Other favored meeting spots in the Southeast were near the fall line, perhaps in late autumn. Early people were drawn to the fall line for many reasons. When moving inland from the coast, the fall line is the first place where rocks and shallows become prominent in major rivers. This was the first spot where people could easily ford rivers on foot. Animals also took advantage of these crossings, offering good prospects for hunters. From the fall line, people could easily reach many resources-the plants, animals, and rocks for tools plentiful in either the Coastal Plain or the Piedmont. But despite Fort Benning's location near the fall line, no evidence of such an Archaic meeting ground has yet been uncovered. The real possibility exists, however, that further study will reveal one.

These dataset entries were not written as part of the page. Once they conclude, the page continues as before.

(** A transaction opens with its isolation level or not at all: the level is
    set by the first statement after BEGIN, a handle exists exactly when every
    step succeeded, and a failure leaves no transaction behind.  A server that
    refuses SET TRANSACTION inside a transaction, as MySQL documents, therefore
    never opens one for a binding with a level. *)
Theorem begin_transaction_exact name pool level w :
  tx_open w = false ->
  (exists es, events (snd (begin_transaction name (Some (pool, level)) w)) = events w ++ es /\
     tx_open (snd (begin_transaction name (Some (pool, level)) w))
       = is_ok (fst (begin_transaction name (Some (pool, level)) w)) /\
     (is_ok (fst (begin_transaction name (Some (pool, level)) w)) = true ->
        es = (Begin OnPool, true) :: match pool, level with
                                     | SqlitePool, _ | _, None => []
                                     | _, Some l => [(Exec OnTx (sql_fragment l) [], true)]
                                     end) /\
     (is_ok (fst (begin_transaction name (Some (pool, level)) w)) = false -> run_scope Idle es = Some Idle)) /\
  ((forall es l, is_ok (reply_count es (Exec OnTx (sql_fragment l) [])) = false) ->
   forall l, is_ok (fst (begin_transaction name (Some (MysqlPool, Some l)) w)) = false).
Proof.
  intros Hw. split.
  - unfold begin_transaction, checked, perform, lift, bind, attempt, put, drop_value, raise, log, set_tx.
    destruct (reply_unit (events w) (Begin OnPool)) as [[]|e]; cbn.
    + destruct pool, level as [l|]; cbn;
        try (eexists; split; [reflexivity|]; split; [reflexivity|]; split; [reflexivity|discriminate]).
      * destruct (reply_count _ _) as [n|e]; cbn; eexists; rewrite <- ?app_assoc; (split; [reflexivity|]);
          split_and!; try done.
      * destruct (reply_count _ _) as [n|e]; cbn; eexists; rewrite <- ?app_assoc; (split; [reflexivity|]);
          split_and!; try done.
    + eexists. split; [reflexivity|]. split_and!; done.
  - intros Hr l. unfold begin_transaction, checked, perform, lift, bind, attempt, put, drop_value, raise, log, set_tx.
    destruct (reply_unit (events w) (Begin OnPool)) as [[]|e]; cbn; [|done].
    specialize (Hr (events w ++ [(Begin OnPool, true)]) l). by destruct (reply_count _ _).
Qed.
End Begin.
(** A MySQL server: no SET TRANSACTION inside a transaction. *)
Module ToyMysql.
Import ToyTypes ToyServer.

Definition no_set : Server strict_row := {|
  reply_unit _ _ := Ok ();
  reply_count _ c := match c with
                     | Exec OnTx _ _ => Err (Database (Some "25001") "Transaction characteristics can't be changed")
                     | _ => Ok 1
                     end;
  reply_rows _ _ := Ok [];
  reply_scalar _ _ := Ok 1;
  reply_many _ _ := ([], None);
|}%string.

Lemma begin_transaction_exact_witness :
  tx_open (snd (begin_transaction (Server0 := no_set) "b" (Some (MysqlPool, Some Serializable)) fresh)) = false /\
  is_ok (fst (begin_transaction (Server0 := no_set) "b" (Some (MysqlPool, Some Serializable)) fresh)) = false.
Proof.
  destruct (begin_transaction_exact (Server0 := no_set) "b" MysqlPool (Some Serializable) fresh eq_refl)
    as [(es & _ & Ht & _) Hr].
  pose proof (Hr ltac:(intros; reflexivity) Serializable) as Hf. rewrite Ht. split; exact Hf.
Defined.

(** On Postgres the level is the first statement. *)
Example postgres_level :
  events (snd (begin_transaction (Server0 := refusing "none") "b" (Some (PgPool, Some RepeatableRead)) fresh))
  = [(Begin OnPool, true); (Exec OnTx "SET TRANSACTION ISOLATION LEVEL REPEATABLE READ" [], true)]%string.
Proof. reflexivity. Qed.
End ToyMysql.

(** * Completion of template variables *)

Record SqlCompletionConfig : Type := { completion_query : string; max_results : option Z }.

Definition valid_key (k : string) : bool := negb (str_is_empty k) && str_forall is_ascii_word k.

(** The [:ctx_<key>] table; the context is a map in key order. *)
Definition ctx_binds (context : list (string * string)) : gmap string string :=
  fold_left (fun m kv => if valid_key (fst kv) then <[str_lower (fst kv) := snd kv]> m else m) context ∅.

Definition bind_completion (prefix : string) (binds : gmap string string) (name : string)
  : result BackendError value :=
  if String.eqb name "prefix" then Ok (VString prefix)
  else
    match strip_prefix "ctx_" name with
    | Some rest =>
        match binds !! rest with
        | Some v => Ok (VString v)
        | None => Err (BInvalidSpec ("variable_completions.config.query references `:ctx_" +:+ rest +:+
                         "` but completion context has no `" +:+ rest +:+ "` entry"))
        end
    | None => Err (BInvalidSpec ("variable_completions.config.query references unsupported placeholder ':" +:+ name +:+
                     "' (only :prefix and :ctx_<key> are bound)"))
    end.

Fixpoint completion_args (prefix : string) (binds : gmap string string) (order : list string)
  : result BackendError (list BoundParam) :=
  match order with
  | [] => Ok []
  | name :: order' =>
      let? v := bind_completion prefix binds name in
      let? ps := completion_args prefix binds order' in
      Ok ({| bp_name := name; bp_value := v |} :: ps)
  end.

(** The strings of the first column. *)
Definition completion_values (max : Z) (batch : RowBatch) : list string :=
  omap (fun row => match hd_error (columns batch), row with
                   | Some col, VObject m => match obj_get col m with Some (VString s) => Some s | _ => None end
                   | _, _ => None
                   end) (firstn (Z.to_nat max) (rows batch)).

(** [config] is the deserialized configuration, [driver] that of the profile and
    [execute] its driver. *)
Definition complete_template_variable (backend_error : SqlError -> BackendError)
  (config : result string SqlCompletionConfig) (backend_name : string) (driver : option DriverKind)
  (execute : PreparedStmt -> list BoundParam -> result SqlError RowBatch) (prefix : string)
  (context : list (string * string)) : result BackendError (list string) :=
  let? cfg := rmap_err (fun e => BInvalidSpec ("variable_completions.config: " +:+ e)) config in
  let? _ := if str_contains ":prefix" (completion_query cfg) then Ok ()
            else Err (BInvalidSpec "variable_completions.config.query must reference `:prefix`") in
  let? d := ok_or driver (backend_error (ProfileNotFound backend_name)) in
  let (rewritten, order) := rewrite_placeholders (completion_query cfg) d in
  let stmt := {| stmt_sql := rewritten; param_order := order; stmt_driver := d |} in
  let? args := completion_args prefix (ctx_binds context) order in
  let? batch := rmap_err backend_error (execute stmt args) in
  Ok (completion_values (default 100 (max_results cfg)) batch).

(** No lower-cased key holds an upper-case letter. *)
Lemma str_lower_no_upper s : str_exists is_ascii_upper (str_lower s) = false.
Proof.
  induction s as [|c s IH]; [done|]. cbn [str_lower str_exists]. rewrite IH, orb_false_r.
  destruct c as [[] [] [] [] [] [] [] []]; reflexivity.
Qed.

Lemma ctx_binds_lower context k v : ctx_binds context !! k = Some v ->
  str_exists is_ascii_upper k = false /\ exists key, (key, v) ∈ context /\ valid_key key = true /\ str_lower key = k.
Proof.
  unfold ctx_binds. assert (forall m : gmap string string,
    (forall k v, m !! k = Some v -> str_exists is_ascii_upper k = false /\
       exists key, (key, v) ∈ context /\ valid_key key = true /\ str_lower key = k) ->
    forall l, (forall x, x ∈ l -> x ∈ context) ->
    forall k v, fold_left (fun (m : gmap string string) kv => if valid_key (fst kv) then <[str_lower (fst kv) := snd kv]> m else m) l m !! k
      = Some v -> str_exists is_ascii_upper k = false /\
       exists key, (key, v) ∈ context /\ valid_key key = true /\ str_lower key = k) as H.
  { intros m Hm l. revert m Hm. induction l as [|[key x] l IH]; intros m Hm Hl; [exact Hm|]. cbn [fold_left fst snd].
    apply IH; [|intros y Hy; apply Hl; by right]. destruct (valid_key key) eqn:Ev; [|exact Hm].
    intros k' v' Hk. destruct (decide (k' = str_lower key)) as [->|Hn].
    - rewrite lookup_insert_eq in Hk. injection Hk as ->. split; [apply str_lower_no_upper|].
      exists key. split_and!; try done. apply Hl, list_elem_of_here.
    - rewrite lookup_insert_ne in Hk by done. by apply Hm. }
  apply H; [intros k' v' Hk; by rewrite lookup_empty in Hk|done].
Qed.

(** A placeholder [:ctx_Key] with an upper-case letter never binds, whatever the
    context holds: its keys are lower-cased when they are stored, the name is not
    when it is looked up. *)
Theorem upper_case_context_never_binds prefix context rest :
  str_exists is_ascii_upper rest = true ->
  is_ok (bind_completion prefix (ctx_binds context) ("ctx_" +:+ rest)) = false.
Proof.
  intros Hu. unfold bind_completion. replace (String.eqb ("ctx_" +:+ rest) "prefix") with false by done.
  rewrite strip_prefix_app. destruct (ctx_binds context !! rest) as [v|] eqn:E; [|done].
  apply ctx_binds_lower in E as [E _]. congruence.
Qed.

Example completion_examples :
  let run context q := complete_template_variable (fun _ => BTransport "sql")
    (Ok {| completion_query := q; max_results := Some 2 |}) "b" (Some Postgres)
    (fun _ _ => Ok {| columns := ["n"]; rows := [VObject [("n", VString "a")]; VObject [("n", VNull)]; VObject [("n", VString "c")]];
                      rows_affected := None; truncated := false; has_more := false |}) "p" context in
  run [("owner", "me")] "SELECT n FROM t WHERE o = :ctx_owner AND n LIKE :prefix" = Ok ["a"] /\
  is_ok (run [("Owner", "me")] "SELECT n FROM t WHERE o = :ctx_Owner AND n LIKE :prefix") = false /\
  is_ok (run [] "SELECT n FROM t") = false.
Proof. by vm_compute. Qed.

Figure 18: Aerial Photo of the Carmouche Site Excavations (43.0 KB).Most evidence of Early Archaic settlement on Fort Benning so far comes from what appear to be small campsites with much fewer signs of human presence than the Carmouche site. An example is the Box Springs site on a broad terrace near Upatoi Creek, an area dotted with pine trees and bordering a swamp. There, in 1955, Staff Sergeant David Chase, who conducted extensive archeological research on Fort Benning whenever he had the opportunity, discovered artifacts from a number of prehistoric eras. By digging about four feet deep, Chase located spear points associated with the Early Archaic period.

Archeologists excavated another Early Archaic site in 1988. As often happens, the scientific work was prompted by a construction project, in this case an access ramp at the intersection of Victory Drive and Custer Road. The excavation had to be finished before construction began or information about the past would be lost forever. The archeologists dug into a small knoll, about 100 feet above Upatoi Creek. The site yielded one spear point, a hammerstone, 11 unifacial scrappers, and a number of flakes left from sharpening tools, all from the Early Archaic era.

A new variety of spear point, the bifurcate, with a base divided into two parts, was left at Fort Benning near the end of the Early Archaic era. Also found were a variety of spear points with a notched stem at the base. Called a Stanly Stemmed, the point broadens near the base and has two projections extending from each side.

Two Stanly Stemmed points were discovered at the Carmouche excavation and both may have been used as drills. Scientists associate the Stanly Stemmed with eastern Tennessee and the North Carolina Piedmont, as well as northern Alabama. Presence of the points at Fort Benning could indicate an incursion into the area by people from farther north; or the points could have been acquired through trade. Made from tan-colored chert, like so many other tools of the era, the points could also have been produced by people long in the area.

By around 5500 B.C., a new era was dawning, the Middle Archaic. Population continued to expand and territories shrank. Harsh weather in the sand hills may have caused the Fort Benning area to lose some of its appeal to prehistoric visitors.